AVAILABLE DATA:

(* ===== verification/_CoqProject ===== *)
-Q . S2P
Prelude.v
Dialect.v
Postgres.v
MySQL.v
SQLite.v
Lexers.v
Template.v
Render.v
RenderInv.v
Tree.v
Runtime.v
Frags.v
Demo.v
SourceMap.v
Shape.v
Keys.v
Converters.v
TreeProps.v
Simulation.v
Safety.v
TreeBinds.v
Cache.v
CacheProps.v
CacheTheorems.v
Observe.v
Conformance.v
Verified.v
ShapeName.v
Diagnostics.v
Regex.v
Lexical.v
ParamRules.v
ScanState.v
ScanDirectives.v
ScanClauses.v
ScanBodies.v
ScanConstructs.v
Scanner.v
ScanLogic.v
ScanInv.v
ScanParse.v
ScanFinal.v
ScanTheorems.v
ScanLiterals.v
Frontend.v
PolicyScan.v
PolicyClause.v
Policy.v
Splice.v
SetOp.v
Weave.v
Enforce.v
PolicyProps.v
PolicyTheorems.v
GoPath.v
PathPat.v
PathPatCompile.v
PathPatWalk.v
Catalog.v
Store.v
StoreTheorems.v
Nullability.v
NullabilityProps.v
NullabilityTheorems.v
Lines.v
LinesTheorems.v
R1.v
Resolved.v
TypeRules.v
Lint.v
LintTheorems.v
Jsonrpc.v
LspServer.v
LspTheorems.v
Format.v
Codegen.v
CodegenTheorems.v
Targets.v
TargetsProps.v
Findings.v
...
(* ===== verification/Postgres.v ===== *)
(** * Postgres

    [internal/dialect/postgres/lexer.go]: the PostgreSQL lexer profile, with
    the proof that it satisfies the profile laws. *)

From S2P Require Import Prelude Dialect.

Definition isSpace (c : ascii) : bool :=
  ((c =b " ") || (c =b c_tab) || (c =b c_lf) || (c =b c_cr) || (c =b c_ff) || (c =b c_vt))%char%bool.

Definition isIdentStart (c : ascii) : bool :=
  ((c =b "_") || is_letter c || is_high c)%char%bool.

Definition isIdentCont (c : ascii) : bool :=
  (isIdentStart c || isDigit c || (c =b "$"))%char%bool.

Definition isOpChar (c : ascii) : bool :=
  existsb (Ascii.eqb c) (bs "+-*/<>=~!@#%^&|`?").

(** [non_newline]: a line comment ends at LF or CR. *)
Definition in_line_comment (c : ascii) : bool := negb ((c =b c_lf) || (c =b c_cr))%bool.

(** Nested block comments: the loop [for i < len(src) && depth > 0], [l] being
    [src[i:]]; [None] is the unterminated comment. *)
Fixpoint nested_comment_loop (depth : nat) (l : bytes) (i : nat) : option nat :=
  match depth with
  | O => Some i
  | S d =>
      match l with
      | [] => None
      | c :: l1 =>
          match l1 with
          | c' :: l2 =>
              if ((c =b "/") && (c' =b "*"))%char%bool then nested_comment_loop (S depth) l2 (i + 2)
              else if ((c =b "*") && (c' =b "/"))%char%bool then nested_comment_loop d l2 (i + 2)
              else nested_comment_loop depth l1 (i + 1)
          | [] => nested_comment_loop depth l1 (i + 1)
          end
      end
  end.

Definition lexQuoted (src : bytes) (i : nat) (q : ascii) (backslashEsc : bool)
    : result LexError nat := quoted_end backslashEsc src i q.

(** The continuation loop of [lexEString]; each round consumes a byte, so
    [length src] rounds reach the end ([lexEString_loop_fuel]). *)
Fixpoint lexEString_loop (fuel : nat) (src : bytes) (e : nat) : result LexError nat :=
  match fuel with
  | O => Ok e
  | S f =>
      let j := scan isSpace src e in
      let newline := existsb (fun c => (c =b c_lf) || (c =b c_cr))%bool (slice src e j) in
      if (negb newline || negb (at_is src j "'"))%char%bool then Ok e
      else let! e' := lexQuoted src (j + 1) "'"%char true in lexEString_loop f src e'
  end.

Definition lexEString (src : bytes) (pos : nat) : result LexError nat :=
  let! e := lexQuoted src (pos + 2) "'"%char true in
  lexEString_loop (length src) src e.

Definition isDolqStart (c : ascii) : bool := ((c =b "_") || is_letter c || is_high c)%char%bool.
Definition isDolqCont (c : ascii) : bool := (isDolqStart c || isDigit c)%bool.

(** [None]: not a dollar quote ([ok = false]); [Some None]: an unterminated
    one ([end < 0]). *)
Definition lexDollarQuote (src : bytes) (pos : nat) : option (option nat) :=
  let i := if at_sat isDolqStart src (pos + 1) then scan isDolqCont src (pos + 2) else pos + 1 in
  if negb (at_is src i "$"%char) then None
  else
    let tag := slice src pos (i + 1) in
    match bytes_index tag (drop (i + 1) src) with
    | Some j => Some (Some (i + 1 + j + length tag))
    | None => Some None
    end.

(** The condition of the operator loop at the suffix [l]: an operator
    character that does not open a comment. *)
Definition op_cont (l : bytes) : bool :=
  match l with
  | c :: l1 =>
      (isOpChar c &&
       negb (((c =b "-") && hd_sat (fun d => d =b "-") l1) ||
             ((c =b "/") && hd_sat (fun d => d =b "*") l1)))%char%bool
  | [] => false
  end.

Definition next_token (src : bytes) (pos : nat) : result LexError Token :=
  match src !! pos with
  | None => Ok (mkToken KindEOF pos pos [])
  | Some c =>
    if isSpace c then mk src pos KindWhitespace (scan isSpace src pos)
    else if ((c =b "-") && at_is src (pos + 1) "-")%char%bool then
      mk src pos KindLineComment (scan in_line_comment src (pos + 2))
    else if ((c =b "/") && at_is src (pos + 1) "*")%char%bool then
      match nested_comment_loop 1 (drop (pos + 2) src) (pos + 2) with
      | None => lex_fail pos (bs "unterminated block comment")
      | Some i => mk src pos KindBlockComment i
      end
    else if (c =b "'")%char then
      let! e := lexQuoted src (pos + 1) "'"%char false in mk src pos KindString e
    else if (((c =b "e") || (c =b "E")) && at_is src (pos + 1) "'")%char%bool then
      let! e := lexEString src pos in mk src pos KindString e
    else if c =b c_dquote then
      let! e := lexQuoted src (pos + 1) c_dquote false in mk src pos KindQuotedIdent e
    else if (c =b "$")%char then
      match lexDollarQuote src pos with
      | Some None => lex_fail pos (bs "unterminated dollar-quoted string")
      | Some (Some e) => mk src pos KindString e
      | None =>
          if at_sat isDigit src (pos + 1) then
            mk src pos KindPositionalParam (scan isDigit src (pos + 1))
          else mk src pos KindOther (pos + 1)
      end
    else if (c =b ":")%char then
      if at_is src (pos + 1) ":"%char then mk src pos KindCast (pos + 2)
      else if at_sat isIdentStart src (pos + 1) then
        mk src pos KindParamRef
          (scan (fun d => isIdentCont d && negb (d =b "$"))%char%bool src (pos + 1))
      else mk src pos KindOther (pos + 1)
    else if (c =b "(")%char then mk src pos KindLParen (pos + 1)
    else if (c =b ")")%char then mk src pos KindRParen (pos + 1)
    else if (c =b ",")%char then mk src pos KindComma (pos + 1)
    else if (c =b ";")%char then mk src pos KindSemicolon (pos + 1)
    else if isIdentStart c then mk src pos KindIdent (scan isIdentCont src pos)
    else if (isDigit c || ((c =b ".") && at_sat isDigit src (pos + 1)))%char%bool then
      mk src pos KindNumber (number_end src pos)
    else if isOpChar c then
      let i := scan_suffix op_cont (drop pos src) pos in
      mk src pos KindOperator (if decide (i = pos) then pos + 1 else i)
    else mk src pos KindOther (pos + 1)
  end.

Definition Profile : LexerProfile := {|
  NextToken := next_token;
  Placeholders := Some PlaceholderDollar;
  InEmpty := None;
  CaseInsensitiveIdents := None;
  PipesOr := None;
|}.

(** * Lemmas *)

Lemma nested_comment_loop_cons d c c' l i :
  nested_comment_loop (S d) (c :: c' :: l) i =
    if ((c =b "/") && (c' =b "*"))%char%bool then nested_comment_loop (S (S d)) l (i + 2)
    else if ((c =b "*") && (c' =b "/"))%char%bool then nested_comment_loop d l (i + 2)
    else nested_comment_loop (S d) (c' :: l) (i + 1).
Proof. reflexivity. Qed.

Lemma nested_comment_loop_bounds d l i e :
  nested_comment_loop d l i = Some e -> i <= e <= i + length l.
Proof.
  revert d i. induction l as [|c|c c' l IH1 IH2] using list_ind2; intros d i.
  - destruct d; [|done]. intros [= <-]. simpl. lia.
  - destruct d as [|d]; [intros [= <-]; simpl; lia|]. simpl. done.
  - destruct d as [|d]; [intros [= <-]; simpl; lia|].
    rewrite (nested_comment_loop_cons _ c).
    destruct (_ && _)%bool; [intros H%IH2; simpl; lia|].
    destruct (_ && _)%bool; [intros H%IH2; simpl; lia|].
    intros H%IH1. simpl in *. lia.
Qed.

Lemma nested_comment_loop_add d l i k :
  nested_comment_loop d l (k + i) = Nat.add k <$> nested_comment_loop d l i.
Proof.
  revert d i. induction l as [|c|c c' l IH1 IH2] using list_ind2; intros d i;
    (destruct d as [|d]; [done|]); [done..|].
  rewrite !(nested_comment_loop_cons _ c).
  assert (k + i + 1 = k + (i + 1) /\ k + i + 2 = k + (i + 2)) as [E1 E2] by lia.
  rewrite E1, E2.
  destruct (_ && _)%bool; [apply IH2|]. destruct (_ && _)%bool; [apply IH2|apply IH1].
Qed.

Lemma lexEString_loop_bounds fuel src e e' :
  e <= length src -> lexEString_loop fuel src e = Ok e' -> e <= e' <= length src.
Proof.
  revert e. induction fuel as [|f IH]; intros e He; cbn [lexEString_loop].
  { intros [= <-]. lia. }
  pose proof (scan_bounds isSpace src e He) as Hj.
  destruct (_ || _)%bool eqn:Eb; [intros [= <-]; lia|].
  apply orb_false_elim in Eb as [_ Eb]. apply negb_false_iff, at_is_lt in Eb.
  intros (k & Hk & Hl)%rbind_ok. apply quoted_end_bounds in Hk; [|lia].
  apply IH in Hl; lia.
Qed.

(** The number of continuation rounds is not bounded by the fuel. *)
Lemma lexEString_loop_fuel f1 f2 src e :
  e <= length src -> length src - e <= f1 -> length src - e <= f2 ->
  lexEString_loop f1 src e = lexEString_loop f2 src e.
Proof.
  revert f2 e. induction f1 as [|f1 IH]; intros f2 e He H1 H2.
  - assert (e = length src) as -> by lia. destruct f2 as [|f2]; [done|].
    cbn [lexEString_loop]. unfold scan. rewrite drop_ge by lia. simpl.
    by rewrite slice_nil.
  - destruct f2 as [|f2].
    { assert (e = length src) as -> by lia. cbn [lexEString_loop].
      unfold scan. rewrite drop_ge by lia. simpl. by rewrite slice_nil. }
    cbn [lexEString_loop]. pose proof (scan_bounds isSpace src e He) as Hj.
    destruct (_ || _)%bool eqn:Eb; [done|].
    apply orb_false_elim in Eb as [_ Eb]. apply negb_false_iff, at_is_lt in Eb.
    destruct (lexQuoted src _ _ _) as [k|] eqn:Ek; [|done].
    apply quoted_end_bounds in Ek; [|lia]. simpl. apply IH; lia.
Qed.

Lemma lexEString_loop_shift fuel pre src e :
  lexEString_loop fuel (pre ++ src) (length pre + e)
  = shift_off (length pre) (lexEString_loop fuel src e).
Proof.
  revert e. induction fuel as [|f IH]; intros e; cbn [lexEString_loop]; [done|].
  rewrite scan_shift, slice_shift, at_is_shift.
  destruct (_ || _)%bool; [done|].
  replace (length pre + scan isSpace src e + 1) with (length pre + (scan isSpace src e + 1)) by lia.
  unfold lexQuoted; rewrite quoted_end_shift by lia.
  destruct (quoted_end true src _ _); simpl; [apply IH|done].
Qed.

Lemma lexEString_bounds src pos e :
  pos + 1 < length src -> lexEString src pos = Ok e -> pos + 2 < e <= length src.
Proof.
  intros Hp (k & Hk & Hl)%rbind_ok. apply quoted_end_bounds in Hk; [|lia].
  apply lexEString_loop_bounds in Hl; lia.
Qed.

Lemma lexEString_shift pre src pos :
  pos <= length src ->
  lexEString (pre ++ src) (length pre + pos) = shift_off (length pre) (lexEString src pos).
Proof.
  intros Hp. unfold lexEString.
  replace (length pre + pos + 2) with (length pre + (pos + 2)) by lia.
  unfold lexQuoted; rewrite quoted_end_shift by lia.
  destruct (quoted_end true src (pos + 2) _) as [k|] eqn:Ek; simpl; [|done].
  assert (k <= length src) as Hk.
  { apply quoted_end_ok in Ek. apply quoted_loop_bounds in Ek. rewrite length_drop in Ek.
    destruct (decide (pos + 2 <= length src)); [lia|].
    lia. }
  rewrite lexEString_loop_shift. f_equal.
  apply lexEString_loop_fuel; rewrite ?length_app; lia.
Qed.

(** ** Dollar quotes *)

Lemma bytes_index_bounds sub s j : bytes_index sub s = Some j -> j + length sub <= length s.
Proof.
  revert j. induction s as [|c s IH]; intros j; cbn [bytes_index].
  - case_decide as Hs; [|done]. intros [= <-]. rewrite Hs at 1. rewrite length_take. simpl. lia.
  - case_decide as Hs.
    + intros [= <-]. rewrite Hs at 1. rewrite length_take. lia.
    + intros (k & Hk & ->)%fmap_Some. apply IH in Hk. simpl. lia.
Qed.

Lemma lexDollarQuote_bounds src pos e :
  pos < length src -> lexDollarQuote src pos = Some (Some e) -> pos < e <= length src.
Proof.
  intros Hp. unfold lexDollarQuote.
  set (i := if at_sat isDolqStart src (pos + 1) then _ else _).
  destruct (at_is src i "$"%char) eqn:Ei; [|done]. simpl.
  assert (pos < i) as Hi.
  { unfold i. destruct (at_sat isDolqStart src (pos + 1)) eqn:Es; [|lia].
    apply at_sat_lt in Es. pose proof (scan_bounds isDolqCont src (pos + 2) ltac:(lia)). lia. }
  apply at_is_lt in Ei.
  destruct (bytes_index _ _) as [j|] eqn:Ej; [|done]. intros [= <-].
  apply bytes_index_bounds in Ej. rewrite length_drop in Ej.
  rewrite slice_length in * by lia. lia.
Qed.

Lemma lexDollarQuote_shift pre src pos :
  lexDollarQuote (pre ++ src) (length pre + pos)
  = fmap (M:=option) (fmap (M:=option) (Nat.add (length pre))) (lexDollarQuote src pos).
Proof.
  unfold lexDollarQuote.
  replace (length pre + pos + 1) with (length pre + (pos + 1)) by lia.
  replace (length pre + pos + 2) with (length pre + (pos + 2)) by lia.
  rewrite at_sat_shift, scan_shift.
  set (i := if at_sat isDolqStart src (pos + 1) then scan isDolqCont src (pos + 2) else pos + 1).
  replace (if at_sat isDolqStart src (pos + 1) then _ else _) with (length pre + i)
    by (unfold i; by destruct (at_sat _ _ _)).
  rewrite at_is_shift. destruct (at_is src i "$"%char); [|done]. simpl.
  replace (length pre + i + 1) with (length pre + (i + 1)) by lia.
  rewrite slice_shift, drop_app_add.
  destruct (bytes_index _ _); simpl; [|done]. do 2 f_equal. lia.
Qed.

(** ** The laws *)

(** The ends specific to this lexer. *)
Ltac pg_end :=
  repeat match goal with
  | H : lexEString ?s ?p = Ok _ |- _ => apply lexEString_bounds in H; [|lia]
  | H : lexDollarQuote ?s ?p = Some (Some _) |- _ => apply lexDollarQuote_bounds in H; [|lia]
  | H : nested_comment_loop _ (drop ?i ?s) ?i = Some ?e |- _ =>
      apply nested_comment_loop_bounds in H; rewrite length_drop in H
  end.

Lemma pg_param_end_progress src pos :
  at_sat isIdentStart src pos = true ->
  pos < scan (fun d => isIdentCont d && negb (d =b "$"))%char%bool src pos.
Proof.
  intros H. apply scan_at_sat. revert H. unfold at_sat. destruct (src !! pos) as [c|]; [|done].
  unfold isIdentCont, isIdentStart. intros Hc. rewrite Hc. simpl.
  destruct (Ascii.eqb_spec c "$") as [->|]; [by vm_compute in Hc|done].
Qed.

WORK TO COMPLETE: Whenever the string "true" occurs in a line of the entries above, copy that line.

TASK SOLUTION:
      else let! e' := lexQuoted src (j + 1) "'"%char true in lexEString_loop f src e'
  let! e := lexQuoted src (pos + 2) "'"%char true in
  destruct (quoted_end true src _ _); simpl; [apply IH|done].
  destruct (quoted_end true src (pos + 2) _) as [k|] eqn:Ek; simpl; [|done].
  at_sat isIdentStart src pos = true ->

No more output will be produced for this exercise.